# in sich zerstritten sein



## Nina13

Hola,

Estoy traduciendo un texto en castellano y no sé cómo traducir la siguiente frase:

Arabien vor dem Islam Mohammed lebte in Arabien, das damals *in sich zerstritten war*. 

Gracias!


----------



## Captain Lars

Necesitas un intento propio y todos acudirán a tu socorro.


----------



## Nina13

Captain Lars said:


> Necesitas un intento propio y todos acudirán a tu socorro.



Mahoma vivía en Arabia que en aquel tiempo *estaba enfrentada.* 

Creo que no es la palabra correcta...


----------



## Captain Lars

El _in sich_ significa "entre sí". Es decir, los diferentes grupos luchaban entre sí.
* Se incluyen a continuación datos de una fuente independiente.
Lemma calm_shape a a' : calm a a' -> shape (a_sta_aid a) (a_StaConInfo a) -> shape (a_sta_aid a') (a_StaConInfo a').
Proof.
  intros Hc [T3 T4 T5 T6]. pose proof base_same as Hb.
  constructor.
  - intros i s' Hi Hv. destruct (calm_back _ _ _ _ Hc Hi) as (s & His & Hs). destruct (Hb _ _ Hs) as (_ & _ & Hval).
    unfold blank. rewrite Hs. apply (T3 i s His). congruence.
  - intros i j s' t' Hi Hj Hv Hw Hs. destruct (calm_back _ _ _ _ Hc Hi) as (s & His & Hs1).
    destruct (calm_back _ _ _ _ Hc Hj) as (t & Hjt & Ht1). destruct (Hb _ _ Hs1) as (_ & ? & ?), (Hb _ _ Ht1) as (_ & ? & ?).
    apply (T4 i j s t); congruence.
  - intros i j s' t' Hi Hj Hpos Hs. destruct (calm_back _ _ _ _ Hc Hi) as (s & His & Hs1).
    destruct (calm_back _ _ _ _ Hc Hj) as (t & Hjt & Ht1). destruct (Hb _ _ Hs1) as (? & _), (Hb _ _ Ht1) as (? & _).
    apply (T5 i j s t); congruence || lia.
  - intros k Hk. assert (a_sta_aid a' = a_sta_aid a) as -> by (by apply (f_equal a_sta_aid) in Hc).
    rewrite (T6 k Hk). assert (calm a' a) as Hc' by done.
    split; intros (i & s & Hi & Ha).
    + destruct (calm_back _ _ _ _ Hc' Hi) as (s' & Hi' & Hs). exists i, s'. split; [done|].
      destruct (Hb _ _ Hs) as (? & _). congruence.
    + destruct (calm_back _ _ _ _ Hc Hi) as (s' & Hi' & Hs). exists i, s'. split; [done|].
      destruct (Hb _ _ Hs) as (? & _). congruence.
Qed.

Lemma calm_entries C a a' : calm a a' -> power_inv C a' -> entries_inv C a -> entries_inv C a'.
Proof. intros Hc Hp [_ T2 T3]. split; [done|by eapply calm_counts|by eapply calm_shape]. Qed.

Lemma calm_table C a a' : calm a a' -> power_inv C a' -> table_inv C a -> table_inv C a'.
Proof. intros Hc Hp [He Ht]. split; [by eapply calm_entries|]. intros i. by eapply calm_timed. Qed.

(** One entry changes *)
Lemma shape_insert B B' l i s s' : shape B l -> l !! i = Some s -> (valid s' = false -> blank s') ->
  (forall j t, j <> i -> l !! j = Some t -> valid t = true -> valid s' = true -> s_addr t <> s_addr s') ->
  (forall j t, j <> i -> l !! j = Some t -> 0 < s_aid s' -> s_aid t <> s_aid s') ->
  (forall k, 0 <= k -> has B' (BIT k) = true <-> k + 1 = s_aid s' \/ has B (BIT k) = true /\ k + 1 <> s_aid s) ->
  shape B' (<[i := s']> l).
Proof.
  intros [S1 S2 S3 S4] Hi Hb Ha Hd HB. pose proof (lookup_lt_Some _ _ _ Hi) as Hlt.
  assert (forall j t, <[i := s']> l !! j = Some t -> j = i /\ t = s' \/ j <> i /\ l !! j = Some t) as Hat.
  { intros j t Hj. destruct (decide (j = i)) as [->|Hne].
    - rewrite list_lookup_insert_eq in Hj by done. injection Hj as ->. by left.
    - rewrite list_lookup_insert_ne in Hj by done. by right. }
  constructor.
  - intros j t Hj. apply Hat in Hj as [[-> ->]|[Hne Hj]]; [done|]. by apply (S1 j).
  - intros j k t u Hj Hk Ht Hu Heq. apply Hat in Hj as [[-> ->]|[Hne Hj]]; apply Hat in Hk as [[-> ->]|[Hne' Hk]]; [done|..].
    + exfalso. by apply (Ha k u Hne' Hk Hu Ht).
    + exfalso. by apply (Ha j t Hne Hj Ht Hu).
    + by apply (S2 j k t u).
  - intros j k t u Hj Hk Hpos Heq. apply Hat in Hj as [[-> ->]|[Hne Hj]]; apply Hat in Hk as [[-> ->]|[Hne' Hk]]; [done|..].
    + exfalso. by apply (Hd k u Hne' Hk Hpos).
    + exfalso. apply (Hd j t Hne Hj); [lia|done].
    + by apply (S3 j k t u).
  - intros k Hk. rewrite (HB k Hk), (S4 k Hk). split.
    + intros [Hs|[(j & t & Hj & Ht) Hne]].
      * exists i, s'. by rewrite list_lookup_insert_eq.
      * exists j, t. split; [|done]. destruct (decide (j = i)) as [->|]; [|by rewrite list_lookup_insert_ne]. congruence.
    + intros (j & t & Hj & Ht). apply Hat in Hj as [[-> ->]|[Hne Hj]]; [by left|]. right.
      split; [by exists j, t|]. intros He. apply Hne. apply (S3 j i t s Hj Hi); lia.
Qed.

(** ** The queues are emptied whatever the flags of the station say *)

Definition reflag (i : nat) (f n : Z) (a : ApInfo) : ApInfo :=
  (a <| a_num_sta_ps := n |>) <| a_StaConInfo := alter (fun s => s <| s_flags := f |>) i (a_StaConInfo a) |>.

Lemma alter_insert {A} (g : A -> A) (l : list A) i x : l !! i = Some x -> alter g i l = <[i := g x]> l.
Proof.
  intros Hi. apply list_eq. intros j. destruct (decide (i = j)) as [->|Hj].
  - rewrite list_lookup_alter_eq, list_lookup_insert_eq by (by eapply lookup_lt_Some). by rewrite Hi.
  - by rewrite list_lookup_alter_ne, list_lookup_insert_ne.
Qed.

Lemma reflag_set a i f n s : a_StaConInfo a !! i = Some s ->
  reflag i f n a = set_sta (a <| a_num_sta_ps := n |>) i (s <| s_flags := f |>).
Proof. intros Hi. unfold reflag. by rewrite (alter_insert _ _ i s Hi). Qed.

Lemma reflag_deq a i f n ac :
  ps_deq (reflag i f n a) i ac = prod_map id (reflag i f n) <$> ps_deq a i ac.
Proof.
  unfold ps_deq. change (a_StaConInfo (reflag i f n a)) with (alter (fun s => s <| s_flags := f |>) i (a_StaConInfo a)).
  rewrite list_lookup_alter_eq. destruct (a_StaConInfo a !! i) as [s|] eqn:Hi; [|done].
  cbn [fmap option_fmap option_map mbind option_bind].
  change (ps_queue (s <| s_flags := f |>) ac) with (ps_queue s ac). destruct (ps_queue s ac) as [|k q]; [done|].
  cbn [fmap option_fmap option_map prod_map id fst snd]. f_equal. f_equal.
  rewrite (reflag_set (set_sta a i (set_queue s ac q)) i f n (set_queue s ac q)).
  - rewrite (reflag_set a i f n s Hi). unfold set_sta, modify. cbn. by rewrite !list_insert_insert_eq.
  - change (a_StaConInfo (set_sta a i ?x)) with (<[i := x]> (a_StaConInfo a)).
    by rewrite list_lookup_insert_eq by (by eapply lookup_lt_Some).
Qed.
_Mahoma vivía en Arabia, que en aquel tiempo estaba reñida entre sí._ ¿Funciona la frase en castellano?

Aparte de esto, ¿por qué utilizas "vivía" y no "vivió"? Que hace muchísimo tiempo que Mahoma vivió / vivía, y se puede afirmar que su vida ya ha terminado.


----------



## jordi picarol

¿No es la frase alemana un poco rara? "Arabien vor dem Islam Mohammed lebte in Arabien..." La frase "in sich zerstritten war" la entiendo y además conozco la historia, pero tanto "estaba enfrentada" como "estaba reñida entre sí" no proceden en este caso. La primera porque habría que mencionar con quién estaba enfrentada, la segunda porque nadie puede estar reñido entre sí; ha de ser con alguien. No queda más remedio que decir algo así como: ...que en aquel tiempo estaba dividida en grupos enfrentados entre sí.
El empleo de "vivía" es debido a que se dice "en aquel tiempo". Tal y como está construida la frase es perfectamente correcta; durante "todo aquel tiempo" Mahoma vivía...
Saludos
Jordi
Saludos
Jordi


----------



## Captain Lars

Muchas gracias, Jordi. 

Lo del pretérito imperfecto / perfecto simple es una inagotable fuente de dudas para mí.


----------